EXERCISE DIRECTIONS
Look through the records below for the line with "rewrite reconcile_log_above by" and the line with "have consecutive indices, and", then return those lines and all lines between, exactly.

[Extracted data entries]
--------
(** Append_idempotent.  A retransmission is harmless: appending the same entries again
    changes nothing, neither entries nor commit index. *)
Theorem Append_idempotent l lo es l' :
  wf l → 1 ≤ lo → lo ≤ lenN l.(entries) → contig lo es → lo + lenN es < u64_modulus →
  Append l es = Ret (l', None) → Append l' es = Ret (l', None).
Proof.
  intros Hwf Hlo Hle Hc Hsz Ha. rewrite (Append_reconcile l lo) in Ha by done.
  injection Ha as <-.
  assert (lo ≤ lenN (reconcile_log l lo es).(entries)) as Hle'.
  { unfold reconcile_log; cbn. rewrite length_app, length_take. lia. }
  rewrite (Append_reconcile _ lo) by (try apply reconcile_log_wf; done).
  rewrite reconcile_log_agree; [done|]. intros i e Hi.
  rewrite reconcile_log_above by done. by apply reconcile_new_terms.
Qed.

(** Append_stale.  Entries the log already holds (same terms) never truncate it, so a
    delayed, shorter AppendEntries cannot remove later entries. *)
Theorem Append_stale l lo es :
  wf l → 1 ≤ lo → lo ≤ lenN l.(entries) → contig lo es → lo + lenN es < u64_modulus →
  (∀ i e, es !! i = Some e → Term <$> l.(entries) !! (N.to_nat lo + i)%nat = Some e.(Term)) →
  Append l es = Ret (l, None).
Proof.
  intros Hwf Hlo Hle Hc Hsz Hag. rewrite (Append_reconcile l lo) by done.
  by rewrite reconcile_log_agree.
Qed.

(** Append_validates.  [Append] fails exactly when two neighbours in the argument do not
    have consecutive indices, and then the log is unchanged. *)
Theorem Append_validates l es l' err :
  Append l es = Ret (l', err) →
  (err ≠ None ↔ ∃ i a b, es !! i = Some a ∧ es !! S i = Some b ∧ b.(Index) ≠ a.(Index) +u 1) ∧
  (err ≠ None → l' = l).
Proof.
  unfold Append. destruct es as [|e es].
  { intros [= <- <-]. split; [|done]. split; [done|]. by intros (i & a & b & ? & _). }
  destruct (check_contiguous (e :: es)) as [err'|] eqn:Hc; intros Hr.
  - injection Hr as <- <-. split; [|done]. split; [|done]. intros _.
    destruct (check_contiguous_Some _ _ Hc) as (i & a & b & ? & ? & ? & _). by exists i, a, b.
  - go_inv Hr. injection Hr as <- <-. split; [|done]. split; [done|].
    intros (i & x & y & Ha & Hb & Hne). destruct Hne. by eapply check_contiguous_pairs.
Qed.

(** Truncate_all_branches.  Index 0 and an index past the end + 1 are refused without
    effect; otherwise exactly the entries below the index stay and the commit index is
    clamped below it. *)
Theorem Truncate_all_branches l k :
  wf l → Truncate l k = Ret
    (if k =? 0 then (l, Some errTruncateDummy)
     else if lenN l.(entries) <? k then (l, Some (errTruncateGap k (lastIndex l)))
     else (MkLog (take (N.to_nat k) l.(entries)) (N.min l.(commitIndex) (k - 1)), None)).
Proof.
  intros Hwf. destruct (N.eqb_spec k 0) as [->|Hk]; [done|].
  destruct (N.ltb_spec (lenN (entries l)) k) as [Hlt|Hge].
  - unfold Truncate. rewrite (proj2 (N.eqb_neq _ _) Hk), (Last_wf _ Hwf).
    cbn [mbind go_bind]. rewrite (lastIndex_succ _ Hwf). by rewrite (proj2 (N.ltb_lt _ _) Hlt).
  - rewrite Truncate_wf_eq by (done || lia). done.
Qed.

(** CommitTo_all_branches.  The commit index only moves forward and only inside the log;
    otherwise the log is unchanged and the error says why. *)
Theorem CommitTo_all_branches l i :
  wf l → ∃ l' err, CommitTo l i = Ret (l', err) ∧ wf l' ∧ l'.(entries) = l.(entries) ∧
    (if lastIndex l <? i then l' = l ∧ err = Some (errCommitBeyond i (lastIndex l))
     else if i <? l.(commitIndex) then l' = l ∧ err = Some ErrCommitRegression
     else l'.(commitIndex) = i ∧ err = None) ∧
    l.(commitIndex) ≤ l'.(commitIndex).
Proof.
  intros Hwf. rewrite (CommitTo_wf _ _ Hwf).
  destruct (N.ltb_spec (lastIndex l) i); [by eexists _, _|].
  destruct (N.ltb_spec i (commitIndex l)); [by eexists _, _|].
  eexists _, _. split; [done|]. split; [by apply set_commit_wf|]. by split_and!.
Qed.

(** log_reads.  On a well-formed log [Slice] is the half-open range clamped to the log
    and to index 1, [CommittedEntries] is indices 1 to the commit index, and
    [MatchesPrevLogTerm] says whether the entry at an index has a term; none panics. *)
Theorem log_reads l lo hi i t :
  wf l →
  Slice l lo hi = Ret (sub l.(entries) (N.max 1 lo) hi) ∧
  CommittedEntries l = Ret (sub l.(entries) 1 (l.(commitIndex) + 1)) ∧
  MatchesPrevLogTerm l i t =
    Ret (bool_decide (i = 0 ∨ Term <$> l.(entries) !! N.to_nat i = Some t)).
Proof.
  intros Hwf. split_and!; [by apply Slice_wf|by apply CommittedEntries_wf|].
  apply MatchesPrevLogTerm_spec.
Qed.

(** ** Concrete logs *)

Definition ex_log : Log :=
  MkLog [dummy; MkEntry 1 1 [x61]; MkEntry 1 2 [x62]; MkEntry 2 3 [x63]] 1.
Definition ex_new : list Entry := [MkEntry 1 2 [x62]; MkEntry 3 3 [x64]].

Lemma ex_log_wf : wf ex_log.
Proof. split; [done| |done|done]. intros [|[|[|[|i]]]] e; cbn; naive_solver. Qed.

Lemma Append_resolves_conflicts_witness :
  let l' := reconcile_log ex_log 2 ex_new in
  l'.(entries) = [dummy; MkEntry 1 1 [x61]; MkEntry 1 2 [x62]; MkEntry 3 3 [x64]] ∧
  ∃ l', Append ex_log ex_new = Ret (l', None) ∧ l' = reconcile_log ex_log 2 ex_new ∧ wf l' ∧
    take 2 l'.(entries) = take 2 ex_log.(entries) ∧
    (∀ i e, ex_new !! i = Some e → Term <$> l'.(entries) !! (2 + i)%nat = Some e.(Term)) ∧
    lenN l'.(entries) ≤ N.max (lenN ex_log.(entries)) (2 + lenN ex_new).
Proof.
  split; [done|]. apply (Append_resolves_conflicts ex_log 2 ex_new); try done.
  apply ex_log_wf.
Defined.

Lemma Append_idempotent_witness :
  Append (reconcile_log ex_log 2 ex_new) ex_new = Ret (reconcile_log ex_log 2 ex_new, None).
Proof. by apply (Append_idempotent ex_log 2 ex_new); [apply ex_log_wf|..]. Defined.

Lemma Append_stale_witness : Append ex_log [MkEntry 1 1 [x61]] = Ret (ex_log, None).
Proof.
  apply (Append_stale ex_log 1 [MkEntry 1 1 [x61]]); [apply ex_log_wf|done..|].
  intros [|i] e Hi; [by injection Hi as <-|done].
Defined.

Lemma Append_validates_witness :
  let es := [MkEntry 2 4 []; MkEntry 2 6 []] in
  let err := Some (errNonContiguous 6 4) in
  (err ≠ None ↔ ∃ i a b, es !! i = Some a ∧ es !! S i = Some b ∧ b.(Index) ≠ a.(Index) +u 1) ∧
  (err ≠ None → ex_log = ex_log).
Proof. by apply (Append_validates ex_log [MkEntry 2 4 []; MkEntry 2 6 []]). Defined.

Lemma Truncate_all_branches_witness :
  Truncate ex_log 1 = Ret (MkLog [dummy] 0, None).
Proof. apply (Truncate_all_branches ex_log 1). apply ex_log_wf. Defined.

Lemma CommitTo_all_branches_witness :
  ∃ l' err, CommitTo ex_log 3 = Ret (l', err) ∧ wf l' ∧ l'.(entries) = ex_log.(entries) ∧
    (l'.(commitIndex) = 3 ∧ err = None) ∧ ex_log.(commitIndex) ≤ l'.(commitIndex).
Proof. apply (CommitTo_all_branches ex_log 3). apply ex_log_wf. Defined.

Lemma log_reads_witness :
  Slice ex_log 0 3 = Ret (sub ex_log.(entries) 1 3) ∧
  CommittedEntries ex_log = Ret (sub ex_log.(entries) 1 2) ∧
  MatchesPrevLogTerm ex_log 3 2 =
    Ret (bool_decide (3 = 0 ∨ Term <$> ex_log.(entries) !! 3%nat = Some 2)).
Proof. apply (log_reads ex_log 0 3 3 2). apply ex_log_wf. Defined.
--------
EXERCISE RESPONSE
  rewrite reconcile_log_above by done. by apply reconcile_new_terms.
Qed.

(** Append_stale.  Entries the log already holds (same terms) never truncate it, so a
    delayed, shorter AppendEntries cannot remove later entries. *)
Theorem Append_stale l lo es :
  wf l → 1 ≤ lo → lo ≤ lenN l.(entries) → contig lo es → lo + lenN es < u64_modulus →
  (∀ i e, es !! i = Some e → Term <$> l.(entries) !! (N.to_nat lo + i)%nat = Some e.(Term)) →
  Append l es = Ret (l, None).
Proof.
  intros Hwf Hlo Hle Hc Hsz Hag. rewrite (Append_reconcile l lo) by done.
  by rewrite reconcile_log_agree.
Qed.

(** Append_validates.  [Append] fails exactly when two neighbours in the argument do not
    have consecutive indices, and then the log is unchanged. *)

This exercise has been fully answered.